(Records from a data collection)
Lemma release_wf i p :
  pmm_wf p -> page_used p i ->
  let p' := used_decr (bitmap_clear i p) in
  pmm_wf p' /\ used_pages p' = used_pages p - 1 /\
  forall j, bitmap_test j p' = negb (j =? i) && bitmap_test j p.
Proof.
  intros [Ht Hb Hu] [Hi Hf]. simpl.
  assert (Htest : forall j, bitmap_test j (used_decr (bitmap_clear i p))
                            = negb (j =? i) && bitmap_test j p).
  { intros j. apply bitmap_test_clear. unfold in_bitmap. lia. }
  assert (Hc : used_count (used_decr (bitmap_clear i p)) = used_count p - 1).
  { unfold used_count. change (total_pages (used_decr (bitmap_clear i p))) with (total_pages p).
    rewrite (count_below_upd (fun j => bitmap_test j p) _ _ i) by
      (lia || (intros j Hj; rewrite Htest; destruct (Z.eqb_spec j i); done)).
    rewrite Hf, Htest, Z.eqb_refl. simpl. lia. }
  pose proof (used_count_range p ltac:(lia)).
  assert (0 < used_count p).
  { unfold used_count. apply count_below_pos with i; [lia|done]. }
  split_and!; [|simpl; rewrite u64_small; lia|done].
  split; simpl; [done|by rewrite length_aset|].
  rewrite Hc, u64_small; lia.
Qed.

(** Every physical page address is a 64-bit multiple of the page size. *)
Lemma page_addr p i :
  pmm_wf p -> 0 <= i < total_pages p ->
  u64 (i * PAGE_SIZE) = i * PAGE_SIZE /\ i * PAGE_SIZE / PAGE_SIZE = i /\
  0 <= i * PAGE_SIZE < 2 ^ 64.
Proof.
  intros [Ht _ _] Hi. unfold PAGE_SIZE. rewrite u64_small by lia.
  split_and!; [done|apply Z.div_mul; lia|lia|lia].
Qed.

(** [taken m m' s c]: [m'] is [m] after the [c] free pages from [s] were taken
    and cleared, and nothing else changed. *)
Record taken (m m' : machine) (s c : Z) : Prop := {
  taken_range : 0 <= s /\ 0 < c /\ s + c <= total_pages (pmm m);
  taken_free : forall k, s <= k < s + c -> page_free (pmm m) k;
  taken_bits : forall j, bitmap_test j (pmm m')
                 = ((s <=? j) && (j <? s + c)) || bitmap_test j (pmm m);
  taken_count : used_pages (pmm m') = used_pages (pmm m) + c;
  taken_total : total_pages (pmm m') = total_pages (pmm m);
  taken_wf : pmm_wf (pmm m');
  taken_zero : forall a, s * PAGE_SIZE <= a < (s + c) * PAGE_SIZE -> mem m' a = 0;
  taken_frame : forall a, ~ (s * PAGE_SIZE <= a < (s + c) * PAGE_SIZE) -> mem m' a = mem m a
}.

Lemma taken_ram_bytes m m' s c : taken m m' s c -> ram_bytes (mem m) -> ram_bytes (mem m').
Proof.
  intros T H a. destruct (decide (s * PAGE_SIZE <= a < (s + c) * PAGE_SIZE)) as [Ha|Ha].
  - rewrite (taken_zero _ _ _ _ T a Ha). lia.
  - rewrite (taken_frame _ _ _ _ T a Ha). apply H.
Qed.

(** Taking a run of free pages one after the other. *)
Lemma take_run_wf start p c :
  pmm_wf p -> 0 <= start -> start + Z.of_nat c <= total_pages p ->
  (forall k, start <= k < start + Z.of_nat c -> bitmap_test k p = false) ->
  let p' := for_range (fun j q => used_incr (bitmap_set (start + j) q)) 0 c p in
  pmm_wf p' /\ total_pages p' = total_pages p /\
  used_pages p' = used_pages p + Z.of_nat c /\
  forall j, bitmap_test j p' = ((start <=? j) && (j <? start + Z.of_nat c)) || bitmap_test j p.
Proof.
  intros Hwf Hs He Hfree. simpl.
  assert (Hgen := for_range_ind (fun i q =>
    pmm_wf q /\ total_pages q = total_pages p /\ used_pages q = used_pages p + i /\
    forall j, bitmap_test j q = ((start <=? j) && (j <? start + i)) || bitmap_test j p)
    (fun j q => used_incr (bitmap_set (start + j) q)) c 0 p).
  rewrite Z.add_0_l in Hgen. apply Hgen; clear Hgen.
  - split_and!; [done|done|lia|]. intros j.
    destruct (Z.leb_spec start j), (Z.ltb_spec j (start + 0)); simpl; lia || done.
  - intros j q Hj (Hwq & Htq & Huq & Hbq).
    destruct (take_wf (start + j) q Hwq) as (H1 & H2 & H3).
    { split; [lia|]. rewrite Hbq, Hfree by lia.
      destruct (Z.leb_spec start (start + j)), (Z.ltb_spec (start + j) (start + j)); lia || done. }
    split_and!; [done|done|lia|]. intros k. rewrite H3, Hbq.
    destruct (Z.eqb_spec k (start + j)), (Z.leb_spec start k), (Z.ltb_spec k (start + j)),
      (Z.ltb_spec k (start + (j + 1))); simpl; lia || done.
Qed.

(** ** Specifications *)
Section specs.
Context `{BootInfo}.

Lemma clear_phys_zero page n m a :
  0 <= page < 2 ^ 64 -> page <= a < page + n -> clear_phys page n m a = 0.
Proof.
  intros Hp Ha. unfold clear_phys, V2P, P2V. rewrite VIRT_PHYS_VIRT by done.
  by rewrite fill_inside.
Qed.

Lemma clear_phys_frame page n m a :
  0 <= page < 2 ^ 64 -> ~ (page <= a < page + n) -> clear_phys page n m a = m a.
Proof.
  intros Hp Ha. unfold clear_phys, V2P, P2V. rewrite VIRT_PHYS_VIRT by done.
  by rewrite fill_outside.
Qed.

(** [pmm_alloc] takes the lowest free page, or fails exactly when there is
    none. *)
Lemma pmm_alloc_cases m :
  pmm_wf (pmm m) ->
  (exists i m', pmm_alloc m = (m', i * PAGE_SIZE) /\ taken m m' i 1 /\
     forall j, 0 <= j < i -> bitmap_test j (pmm m) = true) \/
  (pmm_alloc m = (m, 0) /\ forall i, ~ page_free (pmm m) i).
Proof.
  intros Hwf. pose proof (wf_total _ Hwf) as Ht. unfold pmm_alloc.
  destruct (find_first _ 0 _) as [i|] eqn:E.
  - left. apply find_first_Some in E as (Hi & Hf & Hlow). prop_bools.
    assert (0 <= i < total_pages (pmm m)) as Hi' by lia.
    destruct (page_addr (pmm m) i Hwf Hi') as (Ea & Ed & Er). rewrite Ea.
    destruct (take_wf i (pmm m) Hwf) as (H1 & H2 & H3); [done|].
    eexists i, _. split; [done|]. split.
    + split; simpl; try done.
      * lia.
      * intros k Hk. replace k with i by lia. done.
      * intros j. rewrite H3. destruct (Z.eqb_spec j i), (Z.leb_spec i j), (Z.ltb_spec j (i + 1));
          simpl; lia || done.
      * intros a Ha. apply clear_phys_zero; unfold PAGE_SIZE in *; lia.
      * intros a Ha. apply clear_phys_frame; unfold PAGE_SIZE in *; lia.
    + intros j Hj. specialize (Hlow j ltac:(lia)). by prop_bools.
  - right. split; [done|]. intros i [Hi Hf]. rewrite find_first_None in E.
    specialize (E i ltac:(lia)). rewrite Hf in E. done.
Qed.

Lemma run_at_free p s c :
  0 <= s -> s + c <= total_pages p ->
  run_at (fun i => negb (bitmap_test i p)) s c <-> forall k, s <= k < s + c -> page_free p k.
Proof.
  intros Hs Hc. unfold run_at, page_free. split; intros H0 k Hk.
  - split; [lia|]. apply negb_true_iff, H0. lia.
  - apply negb_true_iff, H0. lia.
Qed.

Lemma pmm_alloc_pages_cases count m :
  pmm_wf (pmm m) -> 0 < count < 2 ^ 64 ->
  (exists s m', pmm_alloc_pages count m = (m', s * PAGE_SIZE) /\ taken m m' s count /\
     forall s', 0 <= s' < s -> ~ (forall k, s' <= k < s' + count -> page_free (pmm m) k)) \/
  (pmm_alloc_pages count m = (m, 0) /\
     forall s, ~ (forall k, s <= k < s + count -> page_free (pmm m) k)).
Proof.
  intros Hwf Hc. pose proof (wf_total _ Hwf) as Ht. unfold pmm_alloc_pages.
  destruct (Z.eqb_spec count 0); [lia|]. destruct (Z.eqb_spec count 1) as [->|].
  { destruct (pmm_alloc_cases m Hwf) as [(i & m' & -> & T & Hlow)|(-> & Hno)].
    - left. exists i, m'. split_and!; [done|done|]. intros s' Hs' Hrun.
      destruct (Hrun s') as [_ Hf]; [lia|]. rewrite Hlow in Hf; done.
    - right. split; [done|]. intros s Hrun. apply (Hno s), Hrun. lia. }
  pose proof (scan_run_first (fun i => negb (bitmap_test i (pmm m))) count
                (Z.to_nat (total_pages (pmm m))) ltac:(lia)) as Hscan.
  destruct (scan_run _ count 0 _ 0 0) as [s|].
  - left. destruct Hscan as (Hs & He & Hrun & Hlow).
    assert (s + count <= total_pages (pmm m)) as He' by lia.
    rewrite run_at_free in Hrun by done.
    destruct (page_addr (pmm m) s Hwf) as (Ea & Ed & Er); [lia|]. rewrite Ea.
    destruct (take_run_wf s (pmm m) (Z.to_nat count) Hwf) as (H1 & H2 & H3 & H4); [lia|lia| |].
    { intros k Hk. apply Hrun. lia. }
    rewrite Z2Nat.id in * by lia.
    eexists s, _. split; [done|]. split.
    + split; simpl; try done.
      * lia.
      * intros a Ha. apply clear_phys_zero; unfold PAGE_SIZE in *; [lia|].
        rewrite u64_small; lia.
      * intros a Ha. apply clear_phys_frame; unfold PAGE_SIZE in *; [lia|].
        rewrite u64_small; lia.
    + intros s' Hs' Hr. apply (Hlow s'); [lia|]. apply run_at_free; [lia|lia|done].
  - right. split; [done|]. intros s Hrun.
    destruct (Hrun s) as [Hs _]; [lia|].
    destruct (Hrun (s + count - 1)) as [He _]; [lia|].
    apply (Hscan s); [lia|lia|]. apply run_at_free; [lia|lia|done].
Qed.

### Task item:
Which lines above hold the word "right"? Copy each of them.

### Completed exercise:
  - right. split; [done|]. intros i [Hi Hf]. rewrite find_first_None in E.
    - right. split; [done|]. intros s Hrun. apply (Hno s), Hrun. lia. }
  - right. split; [done|]. intros s Hrun.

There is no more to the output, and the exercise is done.